Tuesday, June 8, 2021

DIOGENES

 





It seems as though I’ve spent much of my life in search of a reliable narrator and they’re a lot less frequent than you’d think. It’s way past the point of Democrats and Republicans flailing in the dogshit of ideology; the narrative of TruthTM these days is less a dichotomy and more a smashed mirror, with various shards of divergent shapes and sizes all over the floor, precarious to touch and hard to pick up and sift through without cutting yourself to ribbons.

On any given day I might ask, father, what is the lesson? I might get nine hundred lessons from nine hundred mooks all presuming to be a father of one sort or another. Well, stand between the sun and me, douche…I might say, tell me a story, storyteller, and it’s anyone’s guess what that might invite….you might get the nice classic Jane Eyre or the nudge-nudge-wink-wink edition complete with flesh eating zombies. Or tomorrow’s grocery list. What passes for a story these days? Gone is the time when you could leaf open THE NEW YORKER and find the new literary lions cutting their teeth. THE NEW YORKER isn’t J.D. Salinger anymore.

“Then again,” I aside to my neighbor at the bar, “I don’t think J.D. Salinger is even J.D. Salinger anymore.” She gives me the side-eye and excuses herself.

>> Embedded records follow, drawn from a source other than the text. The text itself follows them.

Lemma setLines_rows r rs tv :
  Forall hasCells rs ->
  length (Tview.cells (setLines r rs tv))
  = match rs with
    | [] => length (Tview.cells tv)
    | _ => Nat.max (length (Tview.cells tv)) (S (r + length rs))
    end.
Proof.
  intros Hrs. revert r tv.
  induction Hrs as [|row rs Hrow Hrs IH]; intros r tv; cbn [setLines];
    [reflexivity|].
  rewrite IH, setLine_rows.
  unfold hasCells in Hrow. destruct (Cells row); [congruence|].
  destruct rs; cbn [length]; lia.
Qed.

(** With headers and rows that have cells, the grid drawn by [render]
    has the header row and one row per filtered row. *)
Lemma render_rendered t :
  headers t <> [] -> Forall hasCells (filtered t) -> rendered (render t).
Proof.
  intros Hh Hf. unfold rendered, GetRowCount, Tview.GetRowCount, GoInt.len.
  cbn [filtered render with_tbl tbl].
  assert (Hsel : forall tv (b : bool),
    Tview.cells (if b then Tview.Select 1 0 tv else tv) = Tview.cells tv)
    by (intros tv []; reflexivity).
  rewrite Hsel, (setLines_rows _ _ _ Hf), setLine_rows.
  cbn [Tview.Clear Tview.cells length].
  destruct (headers t); [congruence|].
  destruct (filtered t); cbn [length]; lia.
Qed.

Lemma applyFilter_rendered t :
  headers t <> [] -> Forall hasCells (rows t) -> rendered (applyFilter t).
Proof.
  intros Hh Hr. unfold applyFilter. apply render_rendered.
  - exact Hh.
  - cbn [filtered with_filtered]. apply Forall_filter_keep, Hr.
Qed.

Lemma SetData_rendered hs rs t :
  hs <> [] -> Forall hasCells rs -> rendered (SetData hs rs t).
Proof. intros Hh Hr. apply applyFilter_rendered; assumption. Qed.

Lemma SetFilter_rendered f t :
  headers t <> [] -> Forall hasCells (rows t) -> rendered (SetFilter f t).
Proof. intros Hh Hr. apply applyFilter_rendered; assumption. Qed.

(** The rows [applyFilter] keeps, as a function of the filter text. *)
Lemma filtered_applyFilter t :
  filtered (applyFilter t) =
    List.filter (rowMatches (ToLower (TrimSpace (filter t)))) (rows t).
Proof. reflexivity. Qed.

Lemma rows_applyFilter t : rows (applyFilter t) = rows t.
Proof. reflexivity. Qed.

(** C2: for every row set [R] and filter [f], the filtered set that
    [applyFilter] computes is a subsequence of [R], in [R]'s order; for
    the empty filter it is [R] itself. *)
Theorem applyFilter_subsequence (t : DataTable) (hs : list string)
    (R : list TableRow) (f : string) :
  sublist (filtered (SetFilter f (SetData hs R t))) R /\
  filtered (SetFilter "" (SetData hs R t)) = R.
Proof.
  unfold SetFilter, SetData.
  rewrite !filtered_applyFilter. cbn [rows filter].
  rewrite !rows_applyFilter. cbn [rows].
  split.
  - apply filter_sublist.
  - apply filter_all. intros row. reflexivity.
Qed.

(** C8: filtering is idempotent: loading the filtered set back as the
    row set and filtering it by the same text gives the filtered set. *)
Theorem applyFilter_idempotent (t : DataTable) (hs : list string)
    (R : list TableRow) (f : string) :
  let F := filtered (SetFilter f (SetData hs R t)) in
  filtered (SetFilter f (SetData hs F t)) = F.
Proof.
  cbv zeta. unfold SetFilter, SetData.
  rewrite !filtered_applyFilter. cbn [rows filter].
  rewrite !rows_applyFilter. cbn [rows].
  apply filter_twice.
Qed.

(** Whatever [TrimSpace] reduces to nothing filters like the empty text. *)
Lemma blank_filter_keeps_all (t : DataTable) (f : string) :
  TrimSpace f = "" ->
  filtered (SetFilter f t) = rows t /\
  tbl (SetFilter f t) = tbl (SetFilter "" t).
Proof.
  intros Hf. split.
  - unfold SetFilter. rewrite filtered_applyFilter. cbn [rows filter].
    rewrite Hf. apply filter_all. intros row. reflexivity.
  - unfold SetFilter, applyFilter. cbn [rows filter].
    rewrite Hf. reflexivity.
Qed.

(** C9: a filter text made of white space only behaves like the empty
    filter: it is trimmed before matching, the filtered set is the whole
    row set and the table is drawn as for the empty filter. *)
Theorem whitespace_filter_is_empty_filter (t : DataTable) (f : string) :
  forallb asciiSpace (list_ascii_of_string f) = true ->
  filtered (SetFilter f t) = rows t /\
  filtered (SetFilter f t) = filtered (SetFilter "" t) /\
  tbl (SetFilter f t) = tbl (SetFilter "" t).
Proof.
  intros Hf.
  destruct (blank_filter_keeps_all t f (TrimSpace_blank f Hf)) as [Hk Ht].
  destruct (blank_filter_keeps_all t "" eq_refl) as [Hk0 _].
  split; [exact Hk|]. split; [congruence | exact Ht].
Qed.

(** C6, amended: [SetFilter] stores the text and recomputes the filtered
    set, leaving rows, headers and status column alone; it selects row 1,
    column 0 whenever the new filtered set has a row, and leaves the
    selection as it was (not clamped) when it has none. *)
Theorem SetFilter_resets_selection (t : DataTable) (f : string) :
  let t' := SetFilter f t in
  filter t' = f /\ rows t' = rows t /\ headers t' = headers t /\
  statusColumn t' = statusColumn t /\
  filtered t' = List.filter (rowMatches (ToLower (TrimSpace f))) (rows t) /\
  GetSelection t' =
    if 0 <? GoInt.len (filtered t') then (1, 0) else GetSelection t.
Proof.
  cbv zeta. repeat split.
  unfold SetFilter, applyFilter.
  rewrite render_selection. reflexivity.
Qed.

End TableFacts.

(** ** The configuration *)

Section ConfigFacts.
Import Config.

(** C10: merging the zero value changes nothing; each text field of the
    result is the override when that is not empty and the base field
    otherwise, so an empty override leaves the base field; and [Debug] is
    the disjunction of the two flags. *)
Theorem MergeOverrides_identity_and_debug (base overrides : Config) :
  let kept (b o : string) := if String.eqb o "" then b else o in
  let m := MergeOverrides base overrides in
  MergeOverrides base zero = base /\
  Account m = kept (Account base) (Account overrides) /\
  User m = kept (User base) (User overrides) /\
  Password m = kept (Password base) (Password overrides) /\
  PrivateKeyPath m = kept (PrivateKeyPath base) (PrivateKeyPath overrides) /\
  Database m = kept (Database base) (Database overrides) /\
  Schema m = kept (Schema base) (Schema overrides) /\
  Warehouse m = kept (Warehouse base) (Warehouse overrides) /\
  Context_ m = kept (Context_ base) (Context_ overrides) /\
  Debug m = Debug base || Debug overrides.
Proof.
  cbv zeta. split; [destruct base; reflexivity|].
  unfold MergeOverrides. cbn [Account User Password PrivateKeyPath Database
    Schema Warehouse Context_ Debug].
  repeat match goal with
         | |- context [String.eqb ?s ""] => destruct (String.eqb s "")
         end; cbn [negb];
  destruct (Debug overrides), (Debug base); repeat split.
Qed.

End ConfigFacts.

(** ** Selection *)

Section SelectionFacts.
Import Strings Table UI.
Context {U : Unicode}.

Lemma selected_move delta a :
  selected (move delta a) =
    let r := GoInt.add (selected a) delta in
    let r := if r <? 1 then 1 else r in
    if GetRowCount (table a) <=? r then GetRowCount (table a) - 1 else r.
Proof. reflexivity. Qed.

Lemma selected_selectRow row a :
  selected (selectRow row a) =
    let r := if row <? 1 then 1 else row in
    if GetRowCount (table a) <=? r then GetRowCount (table a) - 1 else r.
Proof. reflexivity. Qed.

Lemma selected_page d a :
  selected (page d a) =
    let total := GetRowCount (table a) in
    if total <=? 1 then selected a
    else
      let r := GoInt.add (selected a) (GoInt.mul (total / 2) d) in
      let r := if r <? 1 then 1 else r in
      if total <=? r then total - 1 else r.
Proof.
  unfold page, selected. destruct (GetRowCount (table a) <=? 1); reflexivity.
Qed.

(** The two tests of [move], [page] and [selectRow], on a grid with at
    least one row under the header. *)
Lemma clamp_range total r :
  2 <= total ->
  1 <= (let r := if r <? 1 then 1 else r in
        if total <=? r then total - 1 else r) <= total - 1.
Proof.
  intros Ht. cbv zeta.
  destruct (r <? 1) eqn:H1.
  - destruct (total <=? 1) eqn:H2; [apply Z.leb_le in H2|]; lia.
  - apply Z.ltb_ge in H1.
    destruct (total <=? r) eqn:H2; [|apply Z.leb_gt in H2]; lia.
Qed.

(** The same tests on a grid that has the header row only. *)
Lemma clamp_header_only r :
  (let r := if r <? 1 then 1 else r in if 1 <=? r then 1 - 1 else r) = 0.
Proof.
  cbv zeta. destruct (r <? 1) eqn:H1; [reflexivity|].
  apply Z.ltb_ge in H1. destruct (1 <=? r) eqn:H2; [reflexivity|].
  apply Z.leb_gt in H2. lia.
Qed.

(** No selection mutation changes the rows that are shown. *)
Lemma filtered_mutate m a :
  filtered (table (mutate m a)) = filtered (table a).
Proof.
  destruct m as [delta|d| |]; cbn [mutate]; try reflexivity.
  unfold page. destruct (GetRowCount (table a) <=? 1); reflexivity.
Qed.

They all seem to do that these days.

It’s a lively night, regardless. The noisy sons of bitches are engaged in their usual strip poker match over at the big table. Taggart ups the ante by throwing in a nine pound Silver Surfer doll. Pops throws all his cards down and demands a new hand. Turk lights the whole pot on fire and it’s all just in the middle of the table, burning merrily away, and it just makes my heart swell with Patriotic sentiment---that’s when the fire department bust in and hose the whole table down, and then everybody’s throwing punches. Time to hit the floor.

I know this isn’t an ordinary night when the reinforcements come in with the big hose. It’s about a foot wide and gushes gallons of mayonnaise at a high pressure----and when you see a big oak table like that collapse you realize how much damage mayonnaise can do.

It hits me that this isn’t the regular town fire department when Beggs decapitates the fire marshall. The big tip-off is when the fire marshall’s head sprouts wings and grows to the size of a big man’s torso.

Goddamn killer androids.

It flies around the bar cackling for a while and eventually seizes Elsie, the barkeep’s daughter, in its mouth---it flies around for a while before the real fire department shows up. They’re all armed and they start taking pot shots at the head.

At this point I feel torn from my role as terminal observer. “Watch out for Elsie,” I shout.

The fire department deserve the benefit of the doubt, of course; they are professionals, after all. Soon they’ve blown that confounded android head away and Elsie’s safe and Taggart has even offered to mop up all the mayonnaise. He’s a sport. It’s drinks on the house, and the barkeep’s two cats, the blue one, Hitler, and the pink one, Bill Clinton, come to the balcony, and the fire chief is pointing and laughing at the cats and the cats are pointing and laughing at the fire chief.

We all lose track of time. Old Spike starts hammering away on the piano like a speedfreak and Elsie leads everybody in a singalong of “Bonny Barbara Allen”. The Denby boys from across the lake arrive on horseback and everyone buys them a round---they buy their horses a round, too. And everyone’s singing and laughing and joking and the barkeep and Elsie are laughing and joking as are the crazy sons of bitches and the fire department and the cats and the Denby boys and their horses and a good time is had by all, and hell if I don’t even have a swell time.

And Bert, who works over at the Reactor, grew an eleventh finger---really just kind of a mini-finger….not utilitarian at all. Damndest thing.